_WHAT YOU NEED TO DO_
Below are some records. Return exactly the lines from the one containing "(fun k => k" through the one containing "Content (a : A).", both included, and only those.

· · · ·

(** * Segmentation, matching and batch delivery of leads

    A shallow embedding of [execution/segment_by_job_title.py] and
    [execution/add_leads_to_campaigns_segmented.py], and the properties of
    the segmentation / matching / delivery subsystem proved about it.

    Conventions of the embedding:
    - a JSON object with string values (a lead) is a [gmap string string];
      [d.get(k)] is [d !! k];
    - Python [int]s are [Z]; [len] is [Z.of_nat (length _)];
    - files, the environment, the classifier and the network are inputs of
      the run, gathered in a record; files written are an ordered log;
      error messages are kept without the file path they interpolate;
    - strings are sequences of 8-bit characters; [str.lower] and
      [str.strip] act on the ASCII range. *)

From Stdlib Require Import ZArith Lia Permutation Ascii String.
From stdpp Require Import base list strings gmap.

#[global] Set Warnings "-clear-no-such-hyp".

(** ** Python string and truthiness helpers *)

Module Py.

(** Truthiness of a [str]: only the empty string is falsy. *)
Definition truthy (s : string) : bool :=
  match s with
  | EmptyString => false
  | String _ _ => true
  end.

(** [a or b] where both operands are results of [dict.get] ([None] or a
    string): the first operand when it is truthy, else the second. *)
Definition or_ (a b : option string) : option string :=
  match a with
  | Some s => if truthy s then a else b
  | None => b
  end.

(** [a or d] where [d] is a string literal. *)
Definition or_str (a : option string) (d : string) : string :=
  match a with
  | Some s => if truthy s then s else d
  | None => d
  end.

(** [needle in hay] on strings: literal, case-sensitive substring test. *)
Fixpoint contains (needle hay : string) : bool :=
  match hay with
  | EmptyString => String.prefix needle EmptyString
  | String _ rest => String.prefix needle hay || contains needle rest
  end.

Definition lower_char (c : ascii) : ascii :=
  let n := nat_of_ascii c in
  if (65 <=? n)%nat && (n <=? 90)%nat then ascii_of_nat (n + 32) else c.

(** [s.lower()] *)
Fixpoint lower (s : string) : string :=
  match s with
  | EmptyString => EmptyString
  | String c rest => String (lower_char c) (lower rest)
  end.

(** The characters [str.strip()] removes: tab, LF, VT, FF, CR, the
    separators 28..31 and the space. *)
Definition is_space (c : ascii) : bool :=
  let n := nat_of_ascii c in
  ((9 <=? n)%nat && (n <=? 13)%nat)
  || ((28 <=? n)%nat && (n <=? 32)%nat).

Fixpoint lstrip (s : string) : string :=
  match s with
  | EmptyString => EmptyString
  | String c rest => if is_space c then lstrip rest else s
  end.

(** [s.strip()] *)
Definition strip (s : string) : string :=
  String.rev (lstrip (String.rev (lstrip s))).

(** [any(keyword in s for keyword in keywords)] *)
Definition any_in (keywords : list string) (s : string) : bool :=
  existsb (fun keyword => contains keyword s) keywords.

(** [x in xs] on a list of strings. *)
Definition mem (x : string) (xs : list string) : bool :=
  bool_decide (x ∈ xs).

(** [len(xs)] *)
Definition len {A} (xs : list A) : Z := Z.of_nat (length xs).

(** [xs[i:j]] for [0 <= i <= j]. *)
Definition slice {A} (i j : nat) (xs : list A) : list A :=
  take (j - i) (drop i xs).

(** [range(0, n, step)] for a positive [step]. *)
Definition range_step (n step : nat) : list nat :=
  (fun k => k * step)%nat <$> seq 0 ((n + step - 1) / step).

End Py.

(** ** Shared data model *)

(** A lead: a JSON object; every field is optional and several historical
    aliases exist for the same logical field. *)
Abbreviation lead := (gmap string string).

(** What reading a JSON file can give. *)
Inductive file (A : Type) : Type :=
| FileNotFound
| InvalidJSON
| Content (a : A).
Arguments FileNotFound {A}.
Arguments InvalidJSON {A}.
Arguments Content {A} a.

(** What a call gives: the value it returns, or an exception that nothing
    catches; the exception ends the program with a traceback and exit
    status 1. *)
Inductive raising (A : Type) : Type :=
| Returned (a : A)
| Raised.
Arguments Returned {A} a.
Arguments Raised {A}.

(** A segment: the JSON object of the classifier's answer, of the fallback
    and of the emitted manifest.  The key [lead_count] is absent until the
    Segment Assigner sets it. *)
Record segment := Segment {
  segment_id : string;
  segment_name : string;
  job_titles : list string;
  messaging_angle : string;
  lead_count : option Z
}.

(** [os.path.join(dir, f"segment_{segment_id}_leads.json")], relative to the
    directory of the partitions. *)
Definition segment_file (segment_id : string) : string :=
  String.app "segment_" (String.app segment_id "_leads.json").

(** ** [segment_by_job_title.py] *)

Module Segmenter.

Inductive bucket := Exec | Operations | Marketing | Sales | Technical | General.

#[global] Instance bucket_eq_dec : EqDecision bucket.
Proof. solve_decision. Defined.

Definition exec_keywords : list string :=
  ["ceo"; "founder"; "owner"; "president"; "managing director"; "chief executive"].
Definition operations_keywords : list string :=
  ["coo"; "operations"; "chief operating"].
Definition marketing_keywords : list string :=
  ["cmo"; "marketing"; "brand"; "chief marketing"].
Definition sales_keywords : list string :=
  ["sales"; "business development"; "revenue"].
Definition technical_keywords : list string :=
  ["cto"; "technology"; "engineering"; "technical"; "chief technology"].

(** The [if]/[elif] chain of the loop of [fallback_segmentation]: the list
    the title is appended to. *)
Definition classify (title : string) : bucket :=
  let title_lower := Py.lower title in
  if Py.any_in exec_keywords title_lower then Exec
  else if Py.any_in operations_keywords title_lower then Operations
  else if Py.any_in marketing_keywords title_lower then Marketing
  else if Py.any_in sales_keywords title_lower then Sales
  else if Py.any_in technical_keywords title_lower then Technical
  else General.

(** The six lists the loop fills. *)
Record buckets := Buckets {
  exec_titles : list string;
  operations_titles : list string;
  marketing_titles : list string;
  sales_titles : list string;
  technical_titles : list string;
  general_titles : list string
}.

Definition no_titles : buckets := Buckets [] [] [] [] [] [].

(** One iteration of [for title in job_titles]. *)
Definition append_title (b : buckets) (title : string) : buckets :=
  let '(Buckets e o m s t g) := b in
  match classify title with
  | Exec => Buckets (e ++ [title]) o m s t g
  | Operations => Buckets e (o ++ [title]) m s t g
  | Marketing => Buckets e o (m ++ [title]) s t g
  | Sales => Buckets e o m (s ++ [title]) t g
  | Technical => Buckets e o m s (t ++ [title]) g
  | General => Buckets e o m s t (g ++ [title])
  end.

· · · ·

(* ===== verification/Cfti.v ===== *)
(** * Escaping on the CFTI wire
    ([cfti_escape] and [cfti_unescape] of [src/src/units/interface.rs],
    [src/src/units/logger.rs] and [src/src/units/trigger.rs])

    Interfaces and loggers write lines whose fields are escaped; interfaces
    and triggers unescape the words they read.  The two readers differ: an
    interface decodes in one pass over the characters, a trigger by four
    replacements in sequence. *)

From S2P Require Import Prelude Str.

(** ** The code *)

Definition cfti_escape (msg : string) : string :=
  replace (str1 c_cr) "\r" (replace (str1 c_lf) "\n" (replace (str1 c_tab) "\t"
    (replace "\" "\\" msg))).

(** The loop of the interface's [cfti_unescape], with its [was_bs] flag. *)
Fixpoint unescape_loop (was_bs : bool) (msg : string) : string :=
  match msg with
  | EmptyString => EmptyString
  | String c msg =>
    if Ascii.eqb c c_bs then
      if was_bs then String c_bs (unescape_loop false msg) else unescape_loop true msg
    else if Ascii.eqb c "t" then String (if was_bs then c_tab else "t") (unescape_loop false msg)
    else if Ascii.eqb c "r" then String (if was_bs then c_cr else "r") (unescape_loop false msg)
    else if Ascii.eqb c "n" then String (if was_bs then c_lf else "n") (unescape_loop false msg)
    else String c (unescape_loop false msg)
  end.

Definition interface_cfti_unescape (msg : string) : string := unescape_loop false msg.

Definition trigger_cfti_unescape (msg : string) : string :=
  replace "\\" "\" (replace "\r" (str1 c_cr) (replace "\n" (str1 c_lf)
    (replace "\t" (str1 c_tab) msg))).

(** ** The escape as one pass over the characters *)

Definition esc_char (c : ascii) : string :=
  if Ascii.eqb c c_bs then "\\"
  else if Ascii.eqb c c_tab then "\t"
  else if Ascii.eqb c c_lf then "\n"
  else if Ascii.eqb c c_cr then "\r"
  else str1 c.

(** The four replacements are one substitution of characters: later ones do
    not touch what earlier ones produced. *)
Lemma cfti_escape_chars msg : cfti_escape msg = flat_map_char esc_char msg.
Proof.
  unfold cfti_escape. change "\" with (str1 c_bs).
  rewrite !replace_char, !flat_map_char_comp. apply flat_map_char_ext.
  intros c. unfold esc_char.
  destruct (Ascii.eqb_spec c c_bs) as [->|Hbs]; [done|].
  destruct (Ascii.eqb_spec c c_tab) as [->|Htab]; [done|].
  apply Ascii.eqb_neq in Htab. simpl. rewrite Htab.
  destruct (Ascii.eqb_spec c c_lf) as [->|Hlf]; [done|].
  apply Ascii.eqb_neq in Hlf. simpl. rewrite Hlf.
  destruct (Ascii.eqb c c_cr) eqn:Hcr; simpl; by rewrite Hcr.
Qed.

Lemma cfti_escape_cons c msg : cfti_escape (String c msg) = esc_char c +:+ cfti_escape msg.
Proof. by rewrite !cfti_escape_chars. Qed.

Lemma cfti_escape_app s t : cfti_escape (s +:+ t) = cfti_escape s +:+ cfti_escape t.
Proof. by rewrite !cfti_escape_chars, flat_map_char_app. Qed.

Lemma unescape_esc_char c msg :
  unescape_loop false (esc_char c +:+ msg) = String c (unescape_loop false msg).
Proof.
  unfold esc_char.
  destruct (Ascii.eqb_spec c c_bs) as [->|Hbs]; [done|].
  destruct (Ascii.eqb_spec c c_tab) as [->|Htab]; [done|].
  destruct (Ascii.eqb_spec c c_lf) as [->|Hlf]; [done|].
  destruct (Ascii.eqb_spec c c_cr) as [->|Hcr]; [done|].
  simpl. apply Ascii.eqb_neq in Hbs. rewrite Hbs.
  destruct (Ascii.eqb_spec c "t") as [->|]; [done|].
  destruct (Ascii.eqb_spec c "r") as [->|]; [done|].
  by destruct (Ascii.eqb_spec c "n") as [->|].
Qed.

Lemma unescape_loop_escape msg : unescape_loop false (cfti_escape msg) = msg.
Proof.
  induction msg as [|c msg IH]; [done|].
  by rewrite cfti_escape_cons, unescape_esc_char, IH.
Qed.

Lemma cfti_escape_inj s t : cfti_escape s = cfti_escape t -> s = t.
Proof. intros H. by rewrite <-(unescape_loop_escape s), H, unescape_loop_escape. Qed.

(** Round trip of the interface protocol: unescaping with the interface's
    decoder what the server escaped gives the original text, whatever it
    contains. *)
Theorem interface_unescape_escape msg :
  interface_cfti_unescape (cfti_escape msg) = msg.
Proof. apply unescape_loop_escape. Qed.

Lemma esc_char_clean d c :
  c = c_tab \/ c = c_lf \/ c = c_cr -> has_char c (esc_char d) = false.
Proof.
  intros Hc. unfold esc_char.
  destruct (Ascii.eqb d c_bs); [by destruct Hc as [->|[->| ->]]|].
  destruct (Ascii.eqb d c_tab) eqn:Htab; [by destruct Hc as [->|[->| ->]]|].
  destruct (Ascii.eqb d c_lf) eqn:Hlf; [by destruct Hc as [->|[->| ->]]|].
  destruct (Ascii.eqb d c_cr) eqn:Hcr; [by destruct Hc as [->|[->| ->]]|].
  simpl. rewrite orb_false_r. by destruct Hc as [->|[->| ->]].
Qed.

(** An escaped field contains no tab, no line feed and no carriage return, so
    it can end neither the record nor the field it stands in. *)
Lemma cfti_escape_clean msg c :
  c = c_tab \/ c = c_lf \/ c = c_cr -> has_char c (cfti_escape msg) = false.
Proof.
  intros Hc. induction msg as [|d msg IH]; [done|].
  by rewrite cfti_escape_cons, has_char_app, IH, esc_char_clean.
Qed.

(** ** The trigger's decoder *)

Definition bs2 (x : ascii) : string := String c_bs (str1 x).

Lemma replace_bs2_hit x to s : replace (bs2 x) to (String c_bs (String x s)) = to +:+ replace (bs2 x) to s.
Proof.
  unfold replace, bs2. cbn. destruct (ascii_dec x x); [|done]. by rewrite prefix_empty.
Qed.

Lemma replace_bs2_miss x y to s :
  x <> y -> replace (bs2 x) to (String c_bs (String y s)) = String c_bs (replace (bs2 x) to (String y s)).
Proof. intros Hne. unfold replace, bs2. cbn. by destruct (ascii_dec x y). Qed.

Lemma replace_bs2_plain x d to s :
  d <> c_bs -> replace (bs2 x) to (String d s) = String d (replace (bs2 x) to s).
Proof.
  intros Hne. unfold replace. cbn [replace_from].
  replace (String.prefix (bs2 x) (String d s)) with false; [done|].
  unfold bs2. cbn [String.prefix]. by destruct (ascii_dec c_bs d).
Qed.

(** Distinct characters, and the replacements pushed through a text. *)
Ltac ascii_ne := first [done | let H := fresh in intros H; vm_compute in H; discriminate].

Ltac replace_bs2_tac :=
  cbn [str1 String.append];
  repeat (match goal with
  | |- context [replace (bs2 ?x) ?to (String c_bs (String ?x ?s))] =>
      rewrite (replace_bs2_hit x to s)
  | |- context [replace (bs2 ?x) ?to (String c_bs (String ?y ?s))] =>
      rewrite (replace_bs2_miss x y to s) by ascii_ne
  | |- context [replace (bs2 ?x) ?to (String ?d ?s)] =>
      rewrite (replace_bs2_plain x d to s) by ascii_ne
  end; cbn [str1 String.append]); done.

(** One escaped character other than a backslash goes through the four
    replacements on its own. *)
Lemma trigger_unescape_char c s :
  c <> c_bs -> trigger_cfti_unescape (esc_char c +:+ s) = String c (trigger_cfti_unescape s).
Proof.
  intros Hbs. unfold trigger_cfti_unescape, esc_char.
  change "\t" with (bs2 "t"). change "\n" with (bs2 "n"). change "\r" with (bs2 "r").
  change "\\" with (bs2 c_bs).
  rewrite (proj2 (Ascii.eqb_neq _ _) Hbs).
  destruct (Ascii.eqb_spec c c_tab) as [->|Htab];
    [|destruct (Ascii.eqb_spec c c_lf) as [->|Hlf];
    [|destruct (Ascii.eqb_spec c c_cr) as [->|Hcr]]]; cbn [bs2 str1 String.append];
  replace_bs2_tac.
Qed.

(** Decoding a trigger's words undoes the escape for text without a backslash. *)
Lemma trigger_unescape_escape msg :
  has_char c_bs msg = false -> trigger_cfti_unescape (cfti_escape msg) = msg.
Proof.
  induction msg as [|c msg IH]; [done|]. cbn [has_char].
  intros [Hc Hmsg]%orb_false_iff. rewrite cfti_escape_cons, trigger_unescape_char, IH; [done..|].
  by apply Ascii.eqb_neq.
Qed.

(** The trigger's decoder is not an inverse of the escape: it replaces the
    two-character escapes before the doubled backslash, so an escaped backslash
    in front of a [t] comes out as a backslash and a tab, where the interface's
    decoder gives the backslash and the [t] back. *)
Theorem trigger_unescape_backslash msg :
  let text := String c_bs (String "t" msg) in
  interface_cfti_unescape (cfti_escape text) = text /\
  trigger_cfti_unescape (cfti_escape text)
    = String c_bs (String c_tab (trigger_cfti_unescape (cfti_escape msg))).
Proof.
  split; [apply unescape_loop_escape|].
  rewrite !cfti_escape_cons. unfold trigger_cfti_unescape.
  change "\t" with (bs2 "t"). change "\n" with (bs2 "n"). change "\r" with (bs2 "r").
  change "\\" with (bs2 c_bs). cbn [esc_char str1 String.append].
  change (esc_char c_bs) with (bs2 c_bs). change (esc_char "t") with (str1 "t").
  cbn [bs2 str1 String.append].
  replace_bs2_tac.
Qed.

· · · ·

_RESULT OF THIS TASK_
  (fun k => k * step)%nat <$> seq 0 ((n + step - 1) / step).

End Py.

(** ** Shared data model *)

(** A lead: a JSON object; every field is optional and several historical
    aliases exist for the same logical field. *)
Abbreviation lead := (gmap string string).

(** What reading a JSON file can give. *)
Inductive file (A : Type) : Type :=
| FileNotFound
| InvalidJSON
| Content (a : A).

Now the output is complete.